=== What you need to do ===
Report every line of the data where the string "rtype" appears.

=== Information shown ===
Lemma collectFields_loop_Obj rr rval fields : ∀ content refs content' refs',
  collectFields_loop typeFunc rr rval fields content refs = Ret (content', refs') →
  oc_Obj content' = oc_Obj content.
Proof.
  induction fields as [|name rest IH]; intros content refs content' refs'; simpl.
  - by intros [= <- _].
  - intros ([val|[]] & H1 & H2)%bind_Ret_inv.
    + apply bind_Ret_inv in H2 as (more & _ & H2). by apply IH in H2.
    + by apply IH in H2.
    + by apply IH in H2.
Qed.

Lemma collect_prop_Obj rr ref rval rtype acc p acc' :
  collect_prop typeFunc rr ref rval rtype acc p = Ret acc' →
  oc_Obj acc'.1 = oc_Obj acc.1.
Proof.
  unfold collect_prop. intros (ok & _ & H)%bind_Ret_inv.
  destruct ok; simpl in H; [|by injection H as <-].
  destruct (isTrue (ps_All p)).
  - apply bind_Ret_inv in H as (c & H1 & [= <-]). simpl. eauto using collectAll_Obj.
  - apply bind_Ret_inv in H as ([c more] & H1 & [= <-]). simpl.
    eauto using collectFields_loop_Obj.
Qed.

Lemma visit_Ret rr ref content refs :
  visit typeFunc Map rr ref = Ret (content, refs) →
  is_Some (Map !! ref) ∧ oc_Obj content = ref.
Proof.
  unfold visit. intros ([rval rtype] & H1 & H2)%bind_Ret_inv. split.
  - unfold reflect_object, Map_Get in H1. destruct (Map !! ref); [eauto|discriminate].
  - revert H2.
    apply (foldM_inv (λ acc, oc_Obj acc.1 = ref)); [|done].
    intros acc spec acc' Hacc _.
    apply (foldM_inv (λ acc, oc_Obj acc.1 = ref)); [|done].
    intros b p b' Hb _ Hp. apply collect_prop_Obj in Hp. congruence.
Qed.


(** *** The visits: termination and the collected set *)

Lemma emit_inv rr ref content :
  collected_inv Map rr → ref ∉ collected rr → oc_Obj content = ref →
  is_Some (Map !! ref) → collected_inv Map (emit rr ref content).
Proof.
  intros (Hnd & Hiff & Hreg) Hnot Hobj Hsome. split; [|split]; simpl.
  - rewrite fmap_app. apply NoDup_app. split; [done|]. split.
    + intros x Hx [->|[]%elem_of_nil]%elem_of_cons. subst. by apply Hnot, Hiff.
    + simpl. apply NoDup_singleton.
  - intros x. rewrite fmap_app, elem_of_app, elem_of_union, Hiff. simpl.
    rewrite elem_of_singleton, list_elem_of_singleton. subst. tauto.
  - intros x [->%elem_of_singleton|Hx]%elem_of_union; auto.
Qed.

Lemma measure_emit rr ref content :
  is_Some (Map !! ref) → ref ∉ collected rr →
  size (dom Map ∖ collected (emit rr ref content)) < size (dom Map ∖ collected rr).
Proof.
  intros Hin%elem_of_dom Hnot. apply subset_size. simpl. split.
  - intros x [Hx Hn]%elem_of_difference. apply elem_of_difference.
    split; [done|]. intros ?. apply Hn, elem_of_union. auto.
  - intros Hsub. specialize (Hsub ref).
    rewrite !elem_of_difference, elem_of_union, elem_of_singleton in Hsub.
    naive_solver.
Qed.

=== Exercise output ===
Lemma collect_prop_Obj rr ref rval rtype acc p acc' :
  collect_prop typeFunc rr ref rval rtype acc p = Ret acc' →
  unfold visit. intros ([rval rtype] & H1 & H2)%bind_Ret_inv. split.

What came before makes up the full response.